If US really wants to help, it should sanction our corrupt leaders who steal our commonwealth, rig elections and pay its leaders visits as our leaders. Deny visas to leaders who send their children to your schools and universities and hospitals with money that should buy weapons and pay our troops allowances to fight killers. Arrest and jail our leaders who invest stolen wealth in your countries. Avoid politicians who want to manipulate faith as electoral assets. Help us improve our capacities to fight killers. Anything else will make the US complicit in our misfortunes.

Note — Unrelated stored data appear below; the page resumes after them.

(** ** Every event *)

Lemma kick_good ctx tr irql a a' :
  answers_ok a -> request_ok first (mkRequest ctx (Call FnKick) irql tr) -> good tr irql (HttpKick ctx a a' irql).
Proof.
  intros Ha Hq. pose proof (ro_place _ _ Hq) as Hp. pose proof (ro_irql _ _ Hq) as Hi. ctx_simpl. cbn [place_ok] in Hp. unfold HttpKick.
  destruct (Stage ctx) eqn:Eg.
  all: try (destruct Hp as (Hr & Hs & Hd); pose proof (request_live _ _ _ _ Hq eq_refl Hr) as Hl).
  - by apply acquire_good.
  - by apply handshake_good.
  - by apply send_good.
  - apply issue_good; try done. by apply untouched_wanting.
  - by apply read_response_good.
  - by apply dispatch_good.
  - eapply complete_good; [done..|]. by right.
  - eapply complete_good; [done..|]. by left.
Qed.

Lemma call_good f ctx tr irql a a' :
  answers_ok a -> request_ok first (mkRequest ctx (Call f) irql tr) -> good tr irql (run_fn f ctx a a' irql).
Proof.
  intros Ha Hq. pose proof (ro_place _ _ Hq) as Hp. pose proof (ro_irql _ _ Hq) as Hi. ctx_simpl.
  destruct f; cbn [run_fn place_ok] in *; [by apply kick_good|..|by eapply complete_good].
  - destruct Hp as [Hst Hr]. by apply fail_good; [eapply request_live|..].
  - destruct Hp as [[Hst Hr] Hd]. by apply retry_good; [eapply request_live|..].
  - destruct Hp as (Hr & Hs & Hd). by apply issue_good; [|eapply request_live|..].
  - destruct Hp as (Hr & Hs & Hd). by apply drain_good; [|eapply request_live|..].
  - destruct Hp as (Hr & Hs & Hd). by apply dispatch_inline_good; [eapply request_live|..].
Qed.

Lemma worker_good w ctx tr irql :
  request_ok first (mkRequest ctx (AwaitWorker w) irql tr) -> good tr PASSIVE_LEVEL (run_worker w ctx).
Proof.
  intros [Hm _ Hw Hs Hb Ho Hp]. ctx_simpl. assert (Hi : irql_ok PASSIVE_LEVEL) by done. unfold run_worker.
  destruct w; cbn [place_ok] in Hp; eexists _, _, _; (split; [done|]); rewrite app_nil_r; split; ctx_simpl; try done.
  cbn [place_ok]. destruct Hp as (? & ? & ? & ->). done.
Qed.

(** Whatever happens to a request, the code answers it and keeps the
    invariant. *)
Lemma event_good q irql h : request_ok first q -> event q irql h -> good (q_Trace q) irql h.
Proof.
  intros Hq Hev. destruct Hev as [ctx f irql tr a a' Ha Ha'|ctx w irql tr|ctx st s reused irql irql' tr Hi Ho|ctx s s' st irql irql' tr Hi Hs Ho Eid|ctx st irql irql' tr Hi
    |ctx target off len st data irql irql' tr Hi Hlen|ctx off len st data a irql irql' tr Hi Ha Hlen Hdata]; ctx_simpl.
  { by apply call_good. } { by eapply worker_good. }
  all: pose proof (ro_place _ _ Hq) as Hp; ctx_simpl; cbn [place_ok] in Hp; destruct Hp as (Hr & Hc & Hd); pose proof (request_live _ _ _ _ Hq eq_refl Hr) as Hl.
  - by apply on_socket_good.
  - apply on_handshake_good; [by eapply live_socket|done|by exists s'|]. eapply untouched_same; [|done]. same.
  - by apply on_send_good.
  - by eapply on_receive_good.
  - destruct Hd as (Hw & Hpos & Hoff). by eapply on_tls_receive_good.
Qed.

Lemma step_ok q q' : request_ok first q -> http_step q q' -> request_ok first q'.
Proof. intros Hq (irql & ctx & fx & n & Hev & ->). by destruct (event_good _ _ _ Hq Hev) as (? & ? & ? & [= <- <- <-] & ?). Qed.

Lemma steps_ok q q' : rtc http_step q q' -> request_ok first q -> request_ok first q'.
Proof. induction 1; eauto using step_ok. Qed.

End Handlers.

Now, we should stop the quarrels over Trump’s threats. Only the US will win any fight between us. We could all end up a lot worse if we submit to the temptation to think our most serious problems will be fixed by military strikes, invasions or balkanization by force. We are not China, Russia, Afghanistan, Saudi Arabia, Tajikistan, Cuba or Pakistan. The US will not issue the Nigerian Christian a visa to escape ‘genocide’, but will issue it to a white South African for being white. There are enough lessons around the world on the futility of thinking countries with interests in your assets will come running to fix your problems and then leave. Powerful countries feed on weak ones, and right now we are weak, very weak. We should not be made weaker by countries that will benefit from more of our weakness.
The real threat we face is leadership which shows no capacity to make all of us more secure. The government of the US will not replace this leadership. It will punish all of us for our failure to reject leaders who tolerate the conditions under which we live and die. We should say to Trump, ‘no, don’t even think about it’. Then we should say to our leaders, ‘enough!’